Big Thoughts, General Technology

Seldom a love story: IT and end users

Today, the IT department is often a victim of its success. With technology increasingly at the center of business initiatives, there is an insatiable demand for services. And while most IT professionals come to work each day to be productive and add value, more often than not, it’s an uphill battle to keep internal customers happy. Working either harder or smarter hasn’t necessarily produced the customer satisfaction dividend anticipated. Moreover, it has served to increase expectations of what can be provided and it has continued to raise the bar for IT.

Typically, IT will deliver the right thing at the right time (as long as there is leadership support and good requirements), but it can be painful getting there. Internal customers will be happy to get their solution, but they might not be happy in the manner it was done. It’s a perception issue. IT is too often judged almost exclusively on how something was produced rather than what was delivered.

Should IT be chasing kudos or trying to get the job done right?

In the service business, success is often measured by having happy customers. In the marketplace, happy customers are repeat customers. Organizations with internal service departments are not usually subject to these types of competitive pressures. Sure, cost must be managed otherwise a service may be better performed outside the business. But even where cost is higher, organizations continue to enjoy the benefits and pay the premium of keeping many services internal. For example, they can exert maximum control and are not subject to continued contractual interpretations and disputes. With that said, if you’re a captive cost-center, quality customer service has to be driven by something else such as culture, incentives, or vision. In other words: it’s a choice.

If an IT team is delivering quality services and products but still not meeting, say, the speed of service expected, that might be an acceptable trade-off. In other businesses, quality may suffer in place of speed. In project management, there is a maxim known as the triple constraint. That is, changing one of the following: speed, cost, and scope usually results in an impact to the others. In service delivery, the triple constraint is often quality, speed, and customer satisfaction (underlying these is a fourth, the inadequately addressed component of risk.)

It’s a worthy goal to be both a world-class customer service provider and a producer of high quality products and services. It’s possible to manage the service triple constraint without too many trade-offs. But to be that organization requires an important operating principle: IT must rarely be the arbiter of priorities.

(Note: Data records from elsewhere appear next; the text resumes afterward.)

(** [TypeCheckDDL2::validate_value]. *)
Definition validate_value (tc : t) (value : string) (msg : option string)
    : bool * option string :=
  validate_enumeration value (enumeration_ tc) msg.

End Methods.

End TypeCheckDDL2.

(** ** [DDL::validate] *)

(** What one call of the reporting hook carries: the originating
    block, the item and the message. *)
Record Failure := mkFailure {
  failure_block : Block;
  failure_item : Item;
  failure_message : string
}.

(** The variables [DDL::validate] works on: its local [msg], the list
    behind the pointer [unknown_tags] ([None] when the pointer is null)
    and the failures handed to the reporting hook so far. *)
Record Run := mkRun {
  msg : string;
  unknown_tags : option (list string);
  report : list Failure
}.

(** Modelled from the spec: [cif_fail] of [cif.hpp], the single
    failure-reporting hook.  It takes the document, the block, the item
    and a message, records the failure and returns to the validator,
    which goes on with the next check. *)
Definition cif_fail (c : Document) (b : Block) (item : Item) (s : string)
    (st : Run) : Run :=
  mkRun (msg st) (unknown_tags st) (report st ++ [mkFailure b item s]).

(** [if (unknown_tags) unknown_tags->emplace_back(tag);] *)
Definition note_unknown (tg : string) (st : Run) : Run :=
  mkRun (msg st) ((λ l, l ++ [tg]) <$> unknown_tags st) (report st).

(** The statement
    [if (!tc.validate_value(value, &msg)) cif_fail(c, b, item, msg);]
    which [validate] has once for each dialect and position, for a
    checker whose [validate_value] is [check]. *)
Definition validate_and_report
    (check : string → option string → bool * option string)
    (c : Document) (b : Block) (item : Item) (value : string) (st : Run) : Run :=
  let (ok, m) := check value (Some (msg st)) in
  let st1 := mkRun (default (msg st) m) (unknown_tags st) (report st) in
  if ok then st1 else cif_fail c b item (msg st1) st1.

Section Validate.

Context `{!Lexicon} `{!Indeterminate}.

(** The branch of [validate] for an item of type [Value]. *)
Definition validate_scalar (d : DDL) (c : Document) (b : Block) (item : Item)
    (tg value : string) (st : Run) : Run :=
  match find d tg with
  | None => note_unknown tg st
  | Some dict_block =>
      if decide (version_ d = 1) then
        let tc := TypeCheckDDL1.from_block dict_block TypeCheckDDL1.default in
        let st1 :=
          if decide (TypeCheckDDL1.is_list tc = Yes)
          then cif_fail c b item (tg +:+ " must be a list") st
          else st in
        validate_and_report (TypeCheckDDL1.validate_value tc) c b item value st1
      else
        let tc := TypeCheckDDL2.from_block dict_block TypeCheckDDL2.default in
        validate_and_report (TypeCheckDDL2.validate_value tc) c b item value st
  end.

(** The body of the loop over the columns [i] of an item of type
    [Loop]; the inner loop visits [values[i]], [values[i + ncol]], ... *)
Definition validate_column (d : DDL) (c : Document) (b : Block) (item : Item)
    (tags values : list string) (st : Run) (i : nat) : Run :=
  let ncol := length tags in
  let tg := default "" (tags !! i) in
  match find d tg with
  | None => note_unknown tg st
  | Some dict_block =>
      if decide (version_ d = 1) then
        let tc := TypeCheckDDL1.from_block dict_block TypeCheckDDL1.default in
        let st1 :=
          if decide (TypeCheckDDL1.is_list tc = No)
          then cif_fail c b item (tg +:+ " in list") st
          else st in
        foldl (λ s v, validate_and_report (TypeCheckDDL1.validate_value tc) c b item v s)
              st1 (stride i ncol values)
      else
        let tc := TypeCheckDDL2.from_block dict_block TypeCheckDDL2.default in
        foldl (λ s v, validate_and_report (TypeCheckDDL2.validate_value tc) c b item v s)
              st (stride i ncol values)
  end.

(** The body of the loop over the items of a block; a frame is neither
    a [Value] nor a [Loop] and is passed over. *)
Definition validate_item (d : DDL) (c : Document) (b : Block) (st : Run)
    (item : Item) : Run :=
  match item with
  | Value tg value => validate_scalar d c b item tg value st
  | Loop tags values =>
      foldl (validate_column d c b item tags values) st (seq 0 (length tags))
  | Frame _ => st
  end.

Definition validate_block (d : DDL) (c : Document) (st : Run) (b : Block) : Run :=
  foldl (validate_item d c b) st (items b).

(** The loops of [DDL::validate], from a given state of its variables. *)
Definition validate_from (d : DDL) (c : Document) (st : Run) : Run :=
  foldl (validate_block d c) st (blocks c).

(** [DDL::validate]: [msg] starts empty, and so does the report. *)
Definition validate (d : DDL) (c : Document) (unknown : option (list string)) : Run :=
  validate_from d c (mkRun "" unknown []).

End Validate.

(** ** Notions used to state what the validator does *)

(** The save frames of a block, in order: what [read_ddl2] indexes. *)
Definition frames (b : Block) : list Block :=
  omap (λ item, match item with Frame f => Some f | _ => None end) (items b).

(** A fresh state of the variables of [validate]. *)
Definition fresh : Run := mkRun "" None [].

(** What the statement [validate_and_report] hands to the hook for one
    value. *)
Definition value_report (check : string → option string → bool * option string)
    (b : Block) (item : Item) (value : string) : list Failure :=
  let (ok, m) := check value (Some "") in
  if ok then [] else [mkFailure b item (default "" m)].

(** A check is steady when a success leaves the message as it was and
    a failure writes a text that does not depend on the old message. *)
Definition steady (check : string → option string → bool * option string) : Prop :=
  ∀ v, (∀ m, check v (Some m) = (true, Some m))
       ∨ (∃ text, ∀ m, check v (Some m) = (false, Some text)).

(** The report of a step made from any state is the report so far
    followed by the report of the same step made from a fresh state. *)
Definition additive {X} (f : Run → X → Run) : Prop :=
  ∀ st x, report (f st x) = report st ++ report (f fresh x).

Section Notions.

Context `{!Lexicon} `{!Indeterminate}.

(** The first block of a list that carries a name under [name_tag]. *)
Fixpoint first_definer (nm name_tag : string) (bs : list Block) : option Block :=
  match bs with
  | [] => None
  | b :: rest =>
      if decide (nm ∈ names_of b name_tag) then Some b
      else first_definer nm name_tag rest
  end.

(** A name that is in the index stays with its block; a name that is
    not goes to the first block that carries it. *)
Definition keeps_first (d : DDL) (nm name_tag : string) (bs : list Block)
    : option Block :=
  match find d nm with
  | Some x => Some x
  | None => first_definer nm name_tag bs
  end.




(** The failures the body of the loop over the items reports for one
    item, run on its own. *)
Definition item_report (d : DDL) (c : Document) (b : Block) (item : Item)
    : list Failure :=
  report (validate_item d c b fresh item).

End Notions.

(** ** Sample inputs

    A DDL1 dictionary that defines [_cell_length_a] twice, and a file to
    validate against it. *)
Definition sample_indeterminate : Indeterminate :=
  {| garbage_low := S754_zero false; garbage_high := S754_zero false |}.

Definition sample_cell_block : Block :=
  mkBlock "cell_length_a"
    [Value "_name" "'_cell_length_a'"; Value "_type" "numb";
     Value "_list" "no"; Value "_enumeration_range" "1:5"].

Definition sample_label_block : Block :=
  mkBlock "atom_site_label"
    [Value "_name" "'_atom_site_label'"; Value "_type" "char";
     Value "_list" "yes"].

Definition sample_cell_again : Block :=
  mkBlock "cell_length_a_again"
    [Value "_name" "'_cell_length_a'"; Value "_type" "char"].

Definition sample_symmetry_block : Block :=
  mkBlock "symmetry_cell_setting"
    [Value "_name" "'_symmetry_cell_setting'"; Value "_type" "char";
     Loop ["_enumeration"] ["triclinic"; "monoclinic"; "cubic"]].

Definition sample_dictionary : Document :=
  mkDocument
    [mkBlock "on_this_dictionary"
       [Value "_dictionary_name" "cif_core.dic";
        Value "_dictionary_version" "2.4"];
     sample_cell_block; sample_label_block; sample_cell_again;
     sample_symmetry_block].

Definition sample_ddl : DDL :=
  @open_file sample_lexicon sample_dictionary (DDL_default 0).

Definition sample_empty : Document := mkDocument [].

Definition sample_subject : Document :=
  mkDocument
    [mkBlock "1ABC"
       [Value "_cell_length_a" "7";
        Value "_atom_site_label" "C1";
        Value "_symmetry_cell_setting" "hexagonal";
        Value "_cell_length_b" "?";
        Loop ["_cell_length_a"; "_atom_site_label"] ["5"; "C1"; "x"; "."]]].

End Ddl.

(** * Whole files under the search *)
Module Chunks.
Import Grep.

(** The pieces a file is made of, as far as the actions of [Search]
    can tell: the heading of a data block, the [global_] keyword, a
    tag with its value, and a loop with its tags and values. *)
Inductive Chunk :=
  | Heading (block : string)
  | Global
  | Pair (tg v : string)
  | Table (tags values : list string).

(** Modelled from the spec: the order in which the grammar of [cif.hpp]
    matches the productions of a piece, left to right: a heading is the
    block name; a pair is its tag, then its value; a loop is the
    [loop_] keyword, its tags, its values in row-major order, its end. *)
Definition chunk_productions (c : Chunk) : list Rule :=
  match c with
  | Heading block => [datablockname block]
  | Global => [str_global]
  | Pair tg v => [tag tg; value v]
  | Table tags values => loop_productions tags values
  end.

Definition file_productions (cs : list Chunk) : list Rule :=
  cs ≫= chunk_productions.

(** The raw values a piece holds under a tag: the value of a pair with
    that tag, the column of a loop that declares it. *)
Definition chunk_values (tg : string) (c : Chunk) : list string :=
  match c with
  | Pair t v => if decide (tg = t) then [v] else []
  | Table tags values =>
      match Cif.find_tag tags tg with
      | Some col => Cif.stride col (length tags) values
      | None => []
      end
  | Heading _ | Global => []
  end.

(** The block name in force after a piece. *)
Definition enter (c : Chunk) (p : Parameters) : Parameters :=
  match c with
  | Heading block => set_block_name block p
  | Global => set_block_name "global_" p
  | Pair _ _ | Table _ _ => p
  end.

(** A loop the search can follow: no tag twice, and a width that fits
    an [int]. *)
Definition followable (c : Chunk) : Prop :=
  match c with
  | Table tags _ => NoDup tags ∧ Z.of_nat (length tags) ≤ INT_MAX
  | _ => True
  end.

Section Expected.

Context `{!Cif.Lexicon}.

That role must live squarely outside of IT.

Changing IT from an organization of “no” into an organization of “go”

I’ve seen it repeated throughout my 20-year IT career: internal customers come to the IT team with a need and it’s IT who says it can’t be done. Customers get frustrated and they have a poor view of the IT team. Usually they are saying “no” because of a capacity issue rather than a technical limitation. When IT says no to a customer, what they’re really saying is that something else is more important. That’s IT being an arbiter of priorities.

Yes, it goes back to IT governance, something I’ve discussed as being absolutely essential to business success.

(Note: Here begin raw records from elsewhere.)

Lemma word_dropout_lookup m prob x i v :
  data x !! i = Some v →
  data (word_dropout m prob x) !! i
  = Some (if Qltb (if protected m v then 1%Q else prob i) (word_dropout_rate m)
          then unk_idx m else v).
Proof.
  intros Hv. unfold word_dropout. simpl.
  rewrite lookup_zip_with, list_lookup_imap, Hv. reflexivity.
Qed.

Lemma Qltb_true (p q : Q) : (p < q)%Q → Qltb p q = true.
Proof.
  intros H. unfold Qltb. apply negb_true_iff.
  destruct (Qle_bool q p) eqn:E; [|done].
  apply Qle_bool_iff in E. exfalso. by apply (Qlt_not_le p q).
Qed.

Lemma Qltb_false (p q : Q) : (q <= p)%Q → Qltb p q = false.
Proof.
  intros H. unfold Qltb. apply negb_false_iff. by apply Qle_bool_iff.
Qed.

(** C5.  With the draws of [torch.rand] in [0, 1) and ids of the vocabulary:
    at rate 0 the decoder consumes the embedded input it is given, no token
    is touched; at rate 1 every token other than sentence-start and pad
    becomes the unknown id; and at every rate up to 1 sentence-start and pad
    stay as they are. *)
Theorem word_dropout_rates (m : SentenceVAE) (prob : nat → Q) (x : tensor Z)
    (x_embed : tensor R) :
  (∀ i, (0 <= prob i)%Q ∧ (prob i < 1)%Q) →
  (0 ≤ sos_idx m < 2 ^ 31)%Z →
  (0 ≤ pad_idx m < 2 ^ 31)%Z →
  (∀ v, v ∈ data x → (0 ≤ v < 2 ^ 31)%Z) →
  ((word_dropout_rate m == 0)%Q → decoder_input m prob x x_embed = x_embed)
  ∧ ((word_dropout_rate m == 1)%Q →
       decoder_input m prob x x_embed = embedding m (word_dropout m prob x)
       ∧ shape (word_dropout m prob x) = shape x
       ∧ ∀ i v, data x !! i = Some v → v ≠ sos_idx m → v ≠ pad_idx m →
                data (word_dropout m prob x) !! i = Some (unk_idx m))
  ∧ ((word_dropout_rate m <= 1)%Q →
       ∀ i v, data x !! i = Some v → v = sos_idx m ∨ v = pad_idx m →
              data (word_dropout m prob x) !! i = Some v).
Proof.
  intros Hprob Hsos Hpad Hx. split_and!.
  - intros H0. unfold decoder_input.
    rewrite Qltb_false; [done|]. rewrite H0. apply Qle_refl.
  - intros H1. split_and!.
    + unfold decoder_input. rewrite Qltb_true; [done|]. by rewrite H1.
    + reflexivity.
    + intros i v Hv Hns Hnp. rewrite (word_dropout_lookup _ _ _ _ _ Hv).
      rewrite protected_other; [|done|done|apply Hx; by eapply list_elem_of_lookup_2|done..].
      rewrite Qltb_true; [done|]. rewrite H1. apply Hprob.
  - intros Hle i v Hv Hsp. rewrite (word_dropout_lookup _ _ _ _ _ Hv).
    rewrite (protected_special _ _ Hsp). by rewrite Qltb_false.
Qed.
(* ===== verification/Interface.v ===== *)
(** * The interface of a symbolic backend

    Models the part of runtime/include/RuntimeCommon.h that a backend
    implements (backends/simple and backends/qsym) and on which the code
    shared by all backends (RuntimeCommon.cpp, Shadow.h, LibcWrappers.cpp) is
    built: the class [Backend] is the list of functions, the class
    [BackendSpec] the contract of the integer and Boolean builders that the
    shared code relies on.  Clients are verified against the contract;
    SimpleBackend.v proves it for the Z3-based backend.

    [SymExpr] is a possibly null handle.  [rep ρ s h v] says that in backend
    state [s] the handle [h] denotes an expression whose value is [v] when the
    input bytes are given by [ρ]. *)

From S2P Require Import Prelude Smt.
From Stdlib Require Import SpecFloat.

(** The binary expression builders; the constructor names are those of
    [_sym_build_<name>]. *)
Inductive sym_binop : Type :=
| B_add | B_sub | B_mul | B_unsigned_div | B_signed_div | B_unsigned_rem
| B_signed_rem | B_shift_left | B_logical_shift_right | B_arithmetic_shift_right
| B_signed_less_than | B_signed_less_equal | B_signed_greater_than
| B_signed_greater_equal | B_unsigned_less_than | B_unsigned_less_equal
| B_unsigned_greater_than | B_unsigned_greater_equal | B_equal | B_not_equal
| B_and | B_or | B_xor | B_bool_and | B_bool_or | B_bool_xor.

Class Backend : Type := {
  handle : Type;
  handle_eq_dec :: EqDecision handle;
  handle_countable :: Countable handle;
  (** The global state of the backend. *)
  bstate : Type;
  _sym_build_integer : Z → Z → M bstate (option handle);
  _sym_build_bool : bool → M bstate (option handle);
  sym_build_binary : sym_binop → option handle → option handle → M bstate (option handle);
  _sym_build_neg : option handle → M bstate (option handle);
  _sym_build_not : option handle → M bstate (option handle);
  _sym_build_ite : option handle → option handle → option handle → M bstate (option handle);
  _sym_build_sext : option handle → Z → M bstate (option handle);
  _sym_build_zext : option handle → Z → M bstate (option handle);
  _sym_build_trunc : option handle → Z → M bstate (option handle);
  _sym_build_bool_to_bit : option handle → M bstate (option handle);
  _sym_concat_helper : option handle → option handle → M bstate (option handle);
  _sym_extract_helper : option handle → Z → Z → M bstate (option handle);
  _sym_bits_helper : option handle → M bstate Z;
  _sym_push_path_constraint : option handle → bool → Z → M bstate unit;
  _sym_get_input_byte : Z → Z → M bstate (option handle);
  _sym_get_input_byte_with_prefix : string → Z → Z → M bstate (option handle);
  _sym_get_integer : string → M bstate (option handle);
}.

Abbreviation SymExpr := (option handle).

Section builders.
Context {B : Backend}.
Definition _sym_build_add := sym_build_binary B_add.
Definition _sym_build_sub := sym_build_binary B_sub.
Definition _sym_build_mul := sym_build_binary B_mul.
Definition _sym_build_unsigned_rem := sym_build_binary B_unsigned_rem.
Definition _sym_build_shift_left := sym_build_binary B_shift_left.
Definition _sym_build_logical_shift_right := sym_build_binary B_logical_shift_right.
Definition _sym_build_arithmetic_shift_right := sym_build_binary B_arithmetic_shift_right.
Definition _sym_build_signed_less_equal := sym_build_binary B_signed_less_equal.
Definition _sym_build_signed_greater_equal := sym_build_binary B_signed_greater_equal.
Definition _sym_build_unsigned_greater_equal := sym_build_binary B_unsigned_greater_equal.
Definition _sym_build_equal := sym_build_binary B_equal.
Definition _sym_build_not_equal := sym_build_binary B_not_equal.
Definition _sym_build_bool_and := sym_build_binary B_bool_and.
End builders.

(** The meaning the interface gives to each binary builder. *)
Definition binop_sem (op : sym_binop) (u v : value) : option value :=
  let arith f := match u, v with
                 | VBV w x, VBV w' y => if w =? w' then Some (VBV w (f w x y)) else None
                 | _, _ => None
                 end in
  let rel f := match u, v with
               | VBV w x, VBV w' y => if w =? w' then Some (VBool (f w x y)) else None
               | _, _ => None
               end in
  let bool2 f := match u, v with
                 | VBool a, VBool b => Some (VBool (f a b))
                 | _, _ => None
                 end in
  match op with
  | B_add => arith (λ w x y, wrap w (x + y))
  | B_sub => arith (λ w x y, wrap w (x - y))
  | B_mul => arith (λ w x y, wrap w (x * y))
  | B_unsigned_div => arith bv_udiv
  | B_signed_div => arith bv_sdiv
  | B_unsigned_rem => arith bv_urem
  | B_signed_rem => arith bv_srem
  | B_shift_left => arith bv_shl
  | B_logical_shift_right => arith bv_lshr
  | B_arithmetic_shift_right => arith bv_ashr
  | B_signed_less_than => rel (λ w x y, sgn w x <? sgn w y)
  | B_signed_less_equal => rel (λ w x y, sgn w x <=? sgn w y)
  | B_signed_greater_than => rel (λ w x y, sgn w y <? sgn w x)
  | B_signed_greater_equal => rel (λ w x y, sgn w y <=? sgn w x)
  | B_unsigned_less_than => rel (λ _ x y, x <? y)
  | B_unsigned_less_equal => rel (λ _ x y, x <=? y)
  | B_unsigned_greater_than => rel (λ _ x y, y <? x)
  | B_unsigned_greater_equal => rel (λ _ x y, y <=? x)
  | B_equal => if decide (value_sort u = value_sort v)
               then Some (VBool (bool_decide (u = v))) else None
  | B_not_equal => if decide (value_sort u = value_sort v)
                   then Some (VBool (negb (bool_decide (u = v)))) else None
  | B_and => arith (λ _, Z.land)
  | B_or => arith (λ _, Z.lor)
  | B_xor => arith (λ _, Z.lxor)
  | B_bool_and => bool2 andb
  | B_bool_or => bool2 orb
  | B_bool_xor => bool2 xorb
  end.

(** [m], run in [s], returns a value and a state related by [P]; the backend
    invariant is kept and earlier expressions keep their meaning. *)
Definition returns {S A} (inv : S → Prop) (ext : S → S → Prop)
    (m : M S A) (s : S) (P : A → S → Prop) : Prop :=
  ∃ a s', m s = Ok a s' ∧ inv s' ∧ ext s s' ∧ P a s'.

But while IT governance can work as a process at the leadership level, it will fail when the IT team doesn’t have the understanding and the language of the process to support it as it manifests downstream.

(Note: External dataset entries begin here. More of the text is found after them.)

(* ===== verification/BitArrays.v ===== *)
(** * Bit arrays: aggregates as byte sequences

    Models the byte-level builders of runtime/src/RuntimeCommon.cpp:
    [_sym_build_extract], [_sym_build_insert], [_sym_build_bswap],
    [_sym_build_zero_bytes] and [buildOverflowResult].  An aggregate is a bit
    vector describing its bytes in memory order; the theorems state the
    functions on lists of bytes ([ByteSeq.bytes_value]). *)

From S2P Require Import Prelude Smt Interface ByteSeq.

Section defs.
Context {B : Backend}.

Definition _sym_build_extract (expr : SymExpr) (offset length : Z)
    (little_endian : bool) : M bstate SymExpr :=
  totalBits <- _sym_bits_helper expr ;;
  assert_ (totalBits mod 8 =? 0) "Aggregate type contains partial bytes" ;;;
  if little_endian then
    result <- _sym_extract_helper expr (u64 (totalBits - offset * 8 - 1))
                (u64 (totalBits - offset * 8 - 8)) ;;
    for_ (Z.to_nat (length - 1)) 1 (λ i result,
      byte <- _sym_extract_helper expr
                (u64 (totalBits - (offset + i) * 8 - 1))
                (u64 (totalBits - (offset + i + 1) * 8)) ;;
      _sym_concat_helper byte result) result
  else
    _sym_extract_helper expr (u64 (totalBits - offset * 8 - 1))
      (u64 (totalBits - (offset + length) * 8)).

Definition _sym_build_bswap (expr : SymExpr) : M bstate SymExpr :=
  bits <- _sym_bits_helper expr ;;
  assert_ (bits mod 16 =? 0) "bswap is not applicable" ;;;
  _sym_build_extract expr 0 (bits / 8) true.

When confronted with a priority decision, an IT staffer needs to move arbitration back to the business.

The staffer typically wants to know what to do, not whether they should do it.

Therefore, you must transition your staff from saying “no” to asking questions about priority and capacity. It certainly can be the case that more than one request has priority. If so, it’s now a question of investment. Spend more and you’ll get more resources.

Bottom line: these decisions are made by the business, not by the IT staffer who’s just trying to do the right thing.

Internal end-users and IT may never have a love affair, but if roles are better defined and understood, all parties will be less frustrated, have greater empathy for where they are coming from, and customer satisfaction will be firmly focused on the quality of the product or service being provided.